Field Guides Aripuana Mammal Tour

15 Comments
  1. Venkat Sankar 6 months ago

    A bit miffed I can’t make this one as judging by the last trip, this should be absolutely fantastic! Btw, is Dwarf Manatee actually considered a separate species by any taxonomists? Though I suppose the fact that almost no one has gone to look can’t help…

    • Profile photo of Jon Hall Author
      Jon Hall 6 months ago

      Yes it should be fun. And we have been discussing your question. I think more work needs to be done on the Dwarf Manatee but it sounds like it should be a full species. It has very similar DNA to the bigger flavour, but according to Micah – who knows more than I do – “Van Roosmalen compared the skulls of the Dwarf Manatee and an immature Amazonian Manatee of similar size, pointing out that the Dwarf Manatee had worn out adult molars. Also, our local guide, Francis, has seen a mother about 1.5 m long swimming with a calf that he indicated was only about 1 ft long!”

    • Profile photo of geomalia
      geomalia 6 months ago

      Smithsonian research associate Daryl Domning questions his “discovery” of a dwarf manatee on an Amazon tributary. “There’s no doubt at all in my mind that his ‘new species’ is nothing but immature individuals of the common Amazonian manatee,” says Domning. “This is even confirmed by the DNA evidence he himself cites.”

      https://www.smithsonianmag.com/science-nature/trials-of-a-primatologist-17248331/#qIek4ZhbcrC2YOGF.99

      • Profile photo of geomalia
        geomalia 6 months ago

        Have any of the 10+ “new species” Van Roosmalen has claimed since ~2002 been independently confirmed? He made several legitimate and impressive discoveries before then, but I haven’t seen any corroboration of his more recent claims.

        Also, how does one go about searching for Amazonian Manatee? They are so elusive that researchers have resorted to using sonar to locate them.

        • Profile photo of Jon Hall Author
          Jon Hall 6 months ago

          Did you see that Van Roosmalen has compared skulls of the dwarf manatee with immature adults of a similar size from elsewhere: the dwarf manatees had worn molars. So it sounds like they are not simply immature animals.

          Apparently there’s a creek we can reach at that time where they congregate so sightings seem pretty likely.

          I’ve only seen an Amazonian Manatee once ( near Tapiche) and then only fleetingly.

  2. Profile photo of Vladimir Dinets
    Vladimir Dinets 6 months ago

    I’ve seen them a few years ago and I’m 100% sure they shouldn’t be a full species. There is a lot of size variability in Aripuana and in other rivers, too. That said, they are a good subspecies and really nice animals to watch.

    • John Fox 6 months ago

      But then, you are a notorious lumper.

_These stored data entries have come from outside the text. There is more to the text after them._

(* ===== verification/Lru.v ===== *)
(** * internal/lru/lru.go: the typed least-recently-used cache

    [Ring] is the code: entries are heap cells linked in a ring through
    [prev] and [next] pointers, found through the [lookup] map, and every
    method is the sequence of pointer assignments of the source.  A nil
    dereference is a panic ([None]).  [Spec] is the abstract cache, a list
    of key-value pairs, most recently used first.  [Ring.repr] relates the
    two and [Refine] shows that every method of the ring computes what the
    abstract one does. *)

From S2P Require Import Prelude.

Local Open Scope gomodfs_scope.

(** ** The abstract cache *)

Module Spec.
Section spec.
Context {K V : Type} `{Countable K}.

(** [MaxSize] and the size of an entry, the cache's configuration. *)
Context (mx : Z) (esz : K -> V -> Z).

Definition total (l : list (K * V)) : Z :=
  foldr (fun kv acc => (esz kv.1 kv.2 + acc)%Z) 0%Z l.

Fixpoint find (k : K) (l : list (K * V)) : option V :=
  match l with
  | [] => None
  | kv :: l' => if decide (kv.1 = k) then Some kv.2 else find k l'
  end.

Definition remove (k : K) (l : list (K * V)) : list (K * V) :=
  filter (fun kv => kv.1 ≠ k) l.

(** The loop condition of [Set]: [c.MaxSize != 0 && c.curSize > c.MaxSize]. *)
Definition over (l : list (K * V)) : bool :=
  negb (mx =? 0)%Z && (mx <? i64 (total l))%Z.
(* ===== verification/Store.v ===== *)
(** * store/store.go: the storage interface

    The types that the file system and the stores exchange, and the [Store]
    interface as a class of operations over a state of type [S] and module
    handles of type [H].  The file system ([FS]) is written against the
    class, and [MemStore] is an instance; the git-backed and the remote store
    ([GitStore], [Remote]) have operations of the same names, which may
    panic. *)

From S2P Require Import Prelude GoStrings.

Record ModuleVersion := MkMV { Module : bytes; Version : bytes }.

#[export] Instance ModuleVersion_eq_dec : EqDecision ModuleVersion.
Proof. solve_decision. Defined.

#[export] Instance ModuleVersion_countable : Countable ModuleVersion.
Proof.
  apply (inj_countable' (fun mv => (Module mv, Version mv)) (fun p => MkMV p.1 p.2)).
  by intros [].
Defined.

Definition IsValid (mv : ModuleVersion) : bool :=
  negb (bool_decide (Module mv = [])) && negb (bool_decide (Version mv = [])).

(** ** File modes (io/fs): permission bits and [ModeDir] *)

Definition ModeDir : Z := 2 ^ 31.
Definition mode_IsDir (m : Z) : bool := negb (Z.land m ModeDir =? 0)%Z.
Definition mode_Perm (m : Z) : Z := Z.land m 511.

Record Dirent := MkDirent { d_Name : bytes; d_Mode : Z; d_Size : Z }.

#[export] Instance Dirent_eq_dec : EqDecision Dirent.
Proof. solve_decision. Defined.

(** 2009-11-12 13:14:15 UTC; a [time.Time] is its nanoseconds since the
    epoch. *)
Definition second : Z := 1000000000.
Definition FakeStaticFileTime : Z := 1258031655 * second.

(** [os.FileInfo]: the results of its methods. *)
Record FileInfo := MkFileInfo {
  fi_Name : bytes; fi_Size : Z; fi_Mode : Z; fi_ModTime : Z; fi_IsDir : bool }.

(** A file to store: its path, mode, size and what [Open] then reads. *)
Record PutFile := MkPutFile {
  pf_Path : bytes; pf_Mode : Z; pf_Size : Z; pf_Open : res bytes }.

(** The three byte slices may be nil. *)
Record PutModuleData := MkPutModuleData {
  InfoFile : option bytes; ModFile : option bytes; ZipHash : option bytes; Files : list PutFile }.

Class Store (S H : Type) := {
  CachedModules : st S (res (list ModuleVersion));
  GetZipRoot : ModuleVersion -> st S (res H);
  GetInfoFile : ModuleVersion -> st S (res bytes);
  GetModFile : ModuleVersion -> st S (res bytes);
  PutModFile : ModuleVersion -> bytes -> st S (res unit);
  PutInfoFile : ModuleVersion -> bytes -> st S (res unit);
  GetZipHash : H -> st S (res bytes);
  GetFile : H -> bytes -> st S (res bytes);
  Stat : H -> bytes -> st S (res FileInfo);
  Readdir : H -> bytes -> st S (res (list Dirent));
  PutModule : ModuleVersion -> PutModuleData -> st S (res H) }.

(** ** golang.org/x/mod/module

    The escaping of module paths and versions is a third-party package; the
    operations are parameters, and [ModEscapeLaws] states what the package
    documents and the program relies on. *)
Class ModEscape := {
  EscapePath : bytes -> res bytes;
  EscapeVersion : bytes -> res bytes;
  UnescapePath : bytes -> res bytes;
  UnescapeVersion : bytes -> res bytes }.

Class ModEscapeLaws `(E : ModEscape) : Prop := {
  Unescape_EscapePath p e : EscapePath p = Ok e -> UnescapePath e = Ok p;
  Unescape_EscapeVersion v e : EscapeVersion v = Ok e -> UnescapeVersion e = Ok v;
  Escape_UnescapePath p e : UnescapePath e = Ok p -> EscapePath p = Ok e;
  Escape_UnescapeVersion v e : UnescapeVersion e = Ok v -> EscapeVersion v = Ok e;
  (** An escaped path has no [@], its first element has a dot, its last
      element is not empty, and no element begins with a dot; a version is
      one non-empty element. *)
  EscapePath_at p e : EscapePath p = Ok e -> "@"%char ∉ e;
  EscapePath_dot p e : EscapePath p = Ok e ->
    exists a b, e = a ++ dot :: b /\ slash ∉ a;
  EscapeVersion_elem v e : EscapeVersion v = Ok e -> e <> [] /\ slash ∉ e;
  (** The empty string is neither a path nor a version. *)
  EscapePath_nonempty p e : EscapePath p = Ok e -> p <> [];
  EscapeVersion_nonempty v e : EscapeVersion v = Ok e -> v <> [] }.

(** A concrete escaping with the rule of the package (an upper-case letter
    is written as ["!"] and its lower case) and simple validity checks, for
    evaluating the model. *)
Module BangEscape.

Definition is_upper (c : ascii) : bool := ((65 <=? byte_val c) && (byte_val c <=? 90))%Z.

Fixpoint bang (s : bytes) : bytes :=
  match s with
  | [] => []
  | c :: s' => if is_upper c then "!"%char :: byte_of (byte_val c + 32) :: bang s' else c :: bang s'
  end.

(** [unescapeString]: an upper-case letter, or a ["!"] that no lower-case
    letter follows, is an error. *)
Fixpoint unbang (s : bytes) : option bytes :=
  match s with
  | [] => Some []
  | c :: s' =>
      if decide (c = "!"%char) then
        match s' with
        | d :: s'' =>
            if ((97 <=? byte_val d) && (byte_val d <=? 122))%Z
            then r ← unbang s''; Some (byte_of (byte_val d - 32) :: r) else None
        | [] => None
        end
      else if is_upper c then None
      else r ← unbang s'; Some (c :: r)
  end.

Definition path_ok (s : bytes) : bool :=
  match Cut s [dot] with
  | Some (a, _) => bool_decide (slash ∉ a) && bool_decide ("@"%char ∉ s) && bool_decide ("!"%char ∉ s)
  | None => false
  end.

Definition version_ok (s : bytes) : bool :=
  bool_decide (s <> []) && bool_decide (slash ∉ s) && bool_decide ("!"%char ∉ s).

Definition escape (ok : bytes -> bool) (s : bytes) : res bytes :=
  if ok s then Ok (bang s) else Err (errText "invalid").
Definition unescape (ok : bytes -> bool) (e : bytes) : res bytes :=
  match unbang e with
  | Some s => if ok s then Ok s else Err (errText "invalid")
  | None => Err (errText "invalid")
  end.

#[export] Instance bang_escape : ModEscape := {
  EscapePath := escape path_ok;
  EscapeVersion := escape version_ok;
  UnescapePath := unescape path_ok;
  UnescapeVersion := unescape version_ok }.

Lemma upper_lower c :
  is_upper c -> byte_val (byte_of (byte_val c + 32)) = (byte_val c + 32)%Z /\
  (97 <= byte_val c + 32 <= 122)%Z.
Proof.
  unfold is_upper. intros Hc%Is_true_true. to_prop. rewrite byte_val_of, Z.mod_small; lia.
Qed.

Lemma unbang_bang s : "!"%char ∉ s -> unbang (bang s) = Some s.
Proof.
  induction s as [|c s IH]; intros Hs; [done|]. cbn [bang].
  destruct (is_upper c) eqn:Hc; cbn [unbang].
  - destruct (upper_lower c) as [Hv Hr]; [by rewrite Hc|].
    rewrite decide_True by done. rewrite Hv, (proj2 (Z.leb_le _ _)), (proj2 (Z.leb_le _ _)) by lia.
    rewrite IH by set_solver. cbn [andb mbind option_bind].
    replace (byte_val c + 32 - 32)%Z with (byte_val c) by lia. by rewrite byte_of_val.
  - rewrite decide_False by set_solver. rewrite Hc, IH by set_solver. done.
Qed.

Lemma bang_unbang e s : unbang e = Some s -> bang s = e.
Proof.
  remember (length e) as n eqn:Hn. revert e s Hn.
  induction n as [n IH] using lt_wf_ind. intros [|c e] s Hn; cbn [unbang]; [by intros [= <-]|].
  case_decide as Hc.
  - destruct e as [|d e]; [done|]. intros H. case_hyp H.
    destruct (unbang e) as [r|] eqn:Hr; simplify_eq/=. to_prop.
    assert (byte_val (byte_of (byte_val d - 32)) = byte_val d - 32)%Z as Hv
      by (rewrite byte_val_of, Z.mod_small; lia).
    unfold is_upper. rewrite Hv, (proj2 (Z.leb_le _ _)), (proj2 (Z.leb_le _ _)) by lia.
    cbn [andb]. replace (byte_val d - 32 + 32)%Z with (byte_val d) by lia.
    rewrite byte_of_val. do 2 f_equal. apply (IH (length e)); [simpl; lia|done..].
  - intros H. case_hyp H. destruct (unbang e) as [r|] eqn:Hr; simplify_eq/=.
    rewrite Heqb. f_equal. apply (IH (length e)); [simpl; lia|done..].
Qed.

Lemma bang_app a b : bang (a ++ b) = bang a ++ bang b.
Proof. induction a as [|c a IH]; [done|]. cbn [app bang]. case_match; cbn [app]; by rewrite IH. Qed.

(** A byte that escaping does not make comes from the unescaped string. *)
Lemma bang_in c s : c <> "!"%char -> ~ (97 <= byte_val c <= 122)%Z -> c ∈ bang s -> c ∈ s.
Proof.
  intros Hb Hl. induction s as [|d s IH]; cbn [bang]; [done|].
  destruct (is_upper d) eqn:Hd; [|set_solver].
  destruct (upper_lower d) as [Hv Hr]; [by rewrite Hd|].
  intros [?|[->|Hin]%elem_of_cons]%elem_of_cons; [done| |set_solver]. lia.
Qed.

Lemma bang_nil s : bang s = [] -> s = [].
Proof. destruct s; cbn [bang]; [done|]. by case_match. Qed.

Lemma escape_Ok ok s e : escape ok s = Ok e <-> ok s = true /\ e = bang s.
Proof. unfold escape. destruct (ok s); naive_solver. Qed.

Lemma unescape_Ok ok s e : unescape ok e = Ok s <-> unbang e = Some s /\ ok s = true.
Proof.
  unfold unescape. destruct (unbang e) as [r|]; [destruct (ok r) eqn:?|];
    split; intros; destruct_and?; simplify_eq; try done; congruence.
Qed.

Lemma path_ok_true s :
  path_ok s = true ->
  (exists a b, s = a ++ dot :: b /\ slash ∉ a) /\ "@"%char ∉ s /\ "!"%char ∉ s.
Proof.
  unfold path_ok. destruct (Cut s [dot]) as [[a b]|] eqn:Hc; [|done]. intros ?. to_prop.
  apply Cut_byte_Some in Hc as [-> _].
  split_and!; [by exists a, b|done..].
Qed.

Lemma version_ok_true s : version_ok s = true -> s <> [] /\ slash ∉ s /\ "!"%char ∉ s.
Proof. unfold version_ok. intros. by to_prop. Qed.

Lemma bang_notin c s : c <> "!"%char -> (byte_val c <? 97)%Z = true -> c ∉ s -> c ∉ bang s.
Proof. intros ?? Hn Hin. to_prop. apply Hn, bang_in; [done|lia|done]. Qed.

#[export] Instance bang_laws : ModEscapeLaws bang_escape.
Proof.
  split; cbn; intros a b.
  - intros [Hok ->]%escape_Ok. apply unescape_Ok. split; [|done].
    by apply unbang_bang, path_ok_true.
  - intros [Hok ->]%escape_Ok. apply unescape_Ok. split; [|done].
    by apply unbang_bang, version_ok_true.
  - intros [Hu Hok]%unescape_Ok. apply escape_Ok. split; [done|]. symmetry. by apply bang_unbang.
  - intros [Hu Hok]%unescape_Ok. apply escape_Ok. split; [done|]. symmetry. by apply bang_unbang.
  - intros [Hok ->]%escape_Ok. apply bang_notin; [done|done|by apply path_ok_true].
  - intros [Hok ->]%escape_Ok. apply path_ok_true in Hok as [(x & y & -> & Hx) _].
    exists (bang x), (bang y). rewrite bang_app. split; [done|].
    apply bang_notin; [done|done|done].
  - intros [Hok ->]%escape_Ok. apply version_ok_true in Hok as (Hne & Hs & _).
    split; [by intros Hn%bang_nil|]. apply bang_notin; [done|done|done].
  - intros [Hok _]%escape_Ok ->. done.
  - intros [Hok _]%escape_Ok ->. done.
Qed.
End BangEscape.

I like splitting just because it is more fun!

  3. Profile photo of Alan D
    Alan D 6 months ago

    Hi Jon. My wife and I are interested in learning more when you know it.

  4. Micah Riegner 6 months ago

    Good to know. Whatever they turn out to be taxonomically, they’re still a fascinating case of dwarfism. I’d be curious to know too if there are any vocal differences between the taxa (apparently, manatees are pretty vocal!). Would make for an interesting study.

  5. Morten Joergensen 6 months ago

    Hi Jon. You can sign up Nozomi and myself as most interested in knowing more. We’ll pencil in the dates in our calendars …

  6. Kelly Siderio 6 months ago

    Hi Jon- my husband and I are interested in learning more. Looking forward to hearing about it!

  7. Curtis Hart 6 months ago

    Lindsay and I would be interested in hearing more when you know more.

  8. John Fox 6 months ago

    I am also interested in the trip.

  9. Michael 6 months ago

    Please also keep me updated on the trip, it is an area I have always wanted to visit. I may up looking for birds as well, though… 😉

  10. Elias Sadalla Filho 6 months ago

    Dear Jon,

    I am interested.
    Please keep me informed.

    P.S. Concerning the Dwarf Manatee: Its existence is not confirmed! It was described by Dr. Marc Van Roosmalen. I saw ssome of his photos.